» **ABOUT THIS TASK**: Identify every line in the records below that contains the word "upper", and copy each of those lines.

-------------------------

(* ===== verification/ImageSwap.v ===== *)
(** Moving a received SoftDevice or bootloader into place after the reset:
    [dfu_sd_image_swap], [dfu_sd_image_validate], [dfu_bl_image_swap] and
    [dfu_bl_image_validate] of [dfu_single_bank.c], and their caller
    [bootloader_dfu_sd_update_continue] of [bootloader.c].  Copying and comparing
    is done by the MBR, which is not part of the repository; [Mbr] states its
    documented commands. *)
From S2P Require Import Prelude Nvm BootImage DfuTypes Settings.

(** Rounding to flash pages, as the MBR erases them. *)
Definition page_floor (a : Z) : Z := a - a mod PAGE.
Definition page_ceil (a : Z) : Z := page_floor (a + PAGE - 1).

Class Mbr := {
  mbr_compare : mem -> Z -> Z -> Z -> Z;
  mbr_copy_sd : mem -> Z -> Z -> Z -> Z * mem;
  mbr_copy_bl : mem -> Z -> Z -> Z * mem;
  mbr_compare_spec m a b n : 0 <= n ->
    mbr_compare m a b n = NRF_SUCCESS <-> mem_read m a (4 * n) = mem_read m b (4 * n);
  mbr_copy_sd_frame m src dst n x : ~ (page_floor dst <= x < page_ceil (dst + 4 * n)) ->
    snd (mbr_copy_sd m src dst n) x = m x;
  mbr_copy_sd_spec m src dst n : 0 <= n ->
    src + 4 * n <= page_floor dst \/ page_ceil (dst + 4 * n) <= src ->
    fst (mbr_copy_sd m src dst n) = NRF_SUCCESS ->
    mem_read (snd (mbr_copy_sd m src dst n)) dst (4 * n) = mem_read m src (4 * n)
}.

Section Swap.
Context `{Mbr} (mc : mcu).

Definition dfu_compare_block (m : mem) (ptr1 ptr2 len : Z) : Z := mbr_compare m ptr1 ptr2 (len / 4).
Definition dfu_copy_sd (m : mem) (src dst len : Z) : Z * mem := mbr_copy_sd m src dst (len / 4).

(** The recursion goes one block down until [dst] is the start of the region. *)
Fixpoint dfu_sd_img_block_swap (fuel : nat) (m : mem) (src dst len block_size : Z) : option (Z * mem) :=
  match fuel with
  | O => None
  | S fuel =>
    let err_code := dfu_compare_block m src dst len in
    if err_code =? NRF_SUCCESS then Some (err_code, m) else
    '(err_code, m) ←
      (if dst >? SOFTDEVICE_REGION_START then
         dfu_sd_img_block_swap fuel m (u32 (src - block_size)) (u32 (dst - block_size)) block_size block_size
       else Some (NRF_SUCCESS, m));
    if negb (err_code =? NRF_SUCCESS) then Some (err_code, m) else
    let '(err_code, m) := dfu_copy_sd m src dst len in
    if negb (err_code =? NRF_SUCCESS) then Some (err_code, m)
    else Some (dfu_compare_block m src dst len, m)
  end.

(** The depth of the recursion from two blocks up. *)
Definition SWAP_FUEL : nat := 3.

Definition block_size_of (sd_image_start : Z) : Z :=
  Z.land (u32 (sd_image_start - SOFTDEVICE_REGION_START) / 2) (~32 (CODE_PAGE_SIZE - 1))%c.

(** The settings page, and what [bootloader_settings_get] makes of it: every
    function below calls it anew, and it gives an update only when the record
    agrees with the SoftDevice flash announces at that moment. *)
Definition stored_settings (m : mem) : bootloader_settings :=
  settings_of_bytes (mem_read m (BOOTLOADER_SETTINGS_ADDRESS mc) SETTINGS_SIZE).
Definition settings_get (m : mem) : bootloader_settings := bootloader_settings_get mc (mem_word m) (stored_settings m).
(* ===== verification/Slip.v ===== *)
(** SLIP framing of the serial transport: [hci_slip.c].  Bytes leave through
    the serial port, which can refuse one when its buffer is full; received
    bytes are decoded into a buffer the upper layer registers.  The module's
    statics are the record [slip]; the registered event handler is the upper
    layer's and can call back into the module, so operations run on the pair of
    the SLIP state and the upper layer's state [W] and return [None] when the
    handler does not return. *)
From S2P Require Import Prelude DfuTypes Nvm.

Definition APP_SLIP_END : Z := 0xC0.
Definition APP_SLIP_ESC : Z := 0xDB.
Definition APP_SLIP_ESC_END : Z := 0xDC.
Definition APP_SLIP_ESC_ESC : Z := 0xDD.

(** [serial_put]: [app_uart_put], or the CDC wrapper of [tud_cdc_write_char].
    A byte is taken, or refused with [NRF_ERROR_NO_MEM] when there is no room;
    [sent] is what the port has taken so far. *)
Class Serial := {
  port : Type;
  serial_put : port -> Z -> Z * port;
  sent : port -> list Z;
  serial_put_spec p c :
    (fst (serial_put p c) = NRF_SUCCESS /\ sent (snd (serial_put p c)) = sent p ++ [c]) \/
    (fst (serial_put p c) = NRF_ERROR_NO_MEM /\ sent (snd (serial_put p c)) = sent p)
}.

Inductive slip_states := SLIP_OFF | SLIP_READY | SLIP_TRANSMITTING.
#[global] Instance slip_states_eq_dec : EqDecision slip_states.
Proof. solve_decision. Defined.
(** The targets of the function pointers [send_tx_byte] and [handle_rx_byte]. *)
Inductive sender := send_tx_byte_default | send_tx_byte_esc | send_tx_byte_encoded | send_tx_byte_end.
#[global] Instance sender_eq_dec : EqDecision sender.
Proof. solve_decision. Defined.
Inductive receiver := handle_rx_byte_wait_start | handle_rx_byte_default | handle_rx_byte_esc.

Inductive hci_slip_evt :=
| HCI_SLIP_RX_RDY (packet : option Z) (packet_length : Z)
| HCI_SLIP_TX_DONE (packet : list Z) (packet_length : Z)
| HCI_SLIP_RX_OVERFLOW (packet : option Z) (packet_length : Z)
| HCI_SLIP_ERROR.

Section Slip.
Context `{Serial}.

(** A receive buffer is named by a number; [rx_mem b i] is its byte [i].  The
    bytes of the transmit buffer are read while it is transmitted and stay
    unchanged until then. *)
Record slip := mk_slip {
  m_current_state : slip_states; m_slip_event_handler : bool;
  mp_tx_buffer : list Z; m_tx_buffer_length : Z; m_tx_buffer_index : Z; send_tx_byte : sender;
  mp_rx_buffer : option Z; m_rx_buffer_length : Z; m_rx_received_count : Z; handle_rx_byte : receiver;
  sl_port : port; rx_mem : Z -> Z -> Z
}.

Definition set_tx (s : slip_states) (buf : list Z) (len idx : Z) (f : sender) (p : port) (st : slip) : slip :=
  mk_slip s (m_slip_event_handler st) buf len idx f (mp_rx_buffer st) (m_rx_buffer_length st)
    (m_rx_received_count st) (handle_rx_byte st) p (rx_mem st).
Definition set_rx (b : option Z) (len count : Z) (f : receiver) (m : Z -> Z -> Z) (st : slip) : slip :=
  mk_slip (m_current_state st) (m_slip_event_handler st) (mp_tx_buffer st) (m_tx_buffer_length st)
    (m_tx_buffer_index st) (send_tx_byte st) b len count f (sl_port st) m.
(** One [serial_put]; [f] and [idx] are the sender and index after it. *)
Definition after_put (p : port) (f : sender) (idx : Z) (st : slip) : slip :=
  set_tx (m_current_state st) (mp_tx_buffer st) (m_tx_buffer_length st) idx f p st.

Definition tx_byte (st : slip) : Z := nthZ (mp_tx_buffer st) (m_tx_buffer_index st).

Definition do_send_tx_byte_end (st : slip) : Z * slip :=
  let '(err, p) := serial_put (sl_port st) APP_SLIP_END in
  (err, after_put p (if (err =? NRF_SUCCESS) && (m_tx_buffer_index st =? 0) then send_tx_byte_default else send_tx_byte st)
          (m_tx_buffer_index st) st).

Definition do_send_tx_byte_default (st : slip) : Z * slip :=
  let '(err, p) := serial_put (sl_port st) (tx_byte st) in
  (err, after_put p (send_tx_byte st) (if err =? NRF_SUCCESS then m_tx_buffer_index st +32 1 else m_tx_buffer_index st)%c st).

Definition do_send_tx_byte_encoded (st : slip) : Z * slip :=
  let '(err, p) :=
    if tx_byte st =? APP_SLIP_END then serial_put (sl_port st) APP_SLIP_ESC_END
    else if tx_byte st =? APP_SLIP_ESC then serial_put (sl_port st) APP_SLIP_ESC_ESC
    else (NRF_ERROR_NO_MEM, sl_port st) in
  if err =? NRF_SUCCESS then (err, after_put p send_tx_byte_default (m_tx_buffer_index st +32 1)%c st)
  else (err, after_put p (send_tx_byte st) (m_tx_buffer_index st) st).

Definition do_send_tx_byte_esc (st : slip) : Z * slip :=
  let '(err, p) := serial_put (sl_port st) APP_SLIP_ESC in
  (err, after_put p (if err =? NRF_SUCCESS then send_tx_byte_encoded else send_tx_byte st) (m_tx_buffer_index st) st).

Definition do_send_tx_byte (st : slip) : Z * slip :=
  match send_tx_byte st with
  | send_tx_byte_default => do_send_tx_byte_default st
  | send_tx_byte_esc => do_send_tx_byte_esc st
  | send_tx_byte_encoded => do_send_tx_byte_encoded st
  | send_tx_byte_end => do_send_tx_byte_end st
  end.

(** The loop of [transmit_buffer]: false when it aborts to wait for room. *)
Fixpoint transmit_loop (fuel : nat) (st : slip) : bool * slip :=
  match fuel with
  | O => (false, st)
  | S fuel =>
    if m_tx_buffer_index st <? m_tx_buffer_length st then
      let st :=
        if ((tx_byte st =? APP_SLIP_END) || (tx_byte st =? APP_SLIP_ESC)) && bool_decide (send_tx_byte st = send_tx_byte_default)
        then after_put (sl_port st) send_tx_byte_esc (m_tx_buffer_index st) st else st in
      let '(err_code, st) := do_send_tx_byte st in
      if (err_code =? NRF_ERROR_NO_MEM) || (err_code =? NRF_ERROR_BUSY) then (false, st)
      else transmit_loop fuel st
    else (true, st)
  end.
(** A valid packet out of sequence: acknowledged again, not delivered. *)
Lemma repeated_heard a e b p w : heard a e b p w -> is_rx_pkt_valid p (lenZ p) = true -> packet_seq_nmbr_extract p <> e ->
  exists w', (w ← slip_register (mp_slip_used_rx_buffer (snd w)) HCI_RX_BUF_SIZE w; ack_transmit (slip_event_handle event_handle tx_done_handle timer_start timer_stop 1) w) = Some w' /\
    handled a e p w w'.
Proof.
  intros [? Hu ? Hi ? [He1 He2] _] Hv Hseq. rewrite Hu.
  destruct (register_listening a e b w) as (w1 & E & L & Et & Es & Ep); [done..|]. rewrite E. cbn [mbind option_bind].
  destruct (ack_transmit_spec event_handle tx_done_handle timer_start timer_stop 0 w1) as (st' & E2 & Hr & Hc); [by rewrite Et, Hi|].
  exists (st', snd w1). split; [exact E2|].
  assert (accepts e p = false) as Ha by (unfold accepts; rewrite Hv; by apply Z.eqb_neq).
  assert (next_expected e p = e) as Hn by (unfold next_expected; by rewrite Ha).
  unfold rx_part in Hr. injection Hr as R1 R2 R3 R4 R5 R6. split.
  - rewrite Hn. destruct L as [L1 (b' & L2 & L3 & L4) L5 L6 L7 L8 L9 L10].
    constructor; cbn [fst snd]; try congruence; try (by rewrite R5). exists b'. rewrite R2, R6. done.
  - cbn [fst]. rewrite <- Es, <- Ep. apply (acknowledged w1 (st', snd w1) e p _ Hc Hv).
    rewrite Hn. unfold packet_number_expected_get. rewrite Et, He1. apply u8_small. lia.
Qed.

-------------------------

» **REPLY TO THE TASK**:
    bytes are decoded into a buffer the upper layer registers.  The module's
    statics are the record [slip]; the registered event handler is the upper
    the SLIP state and the upper layer's state [W] and return [None] when the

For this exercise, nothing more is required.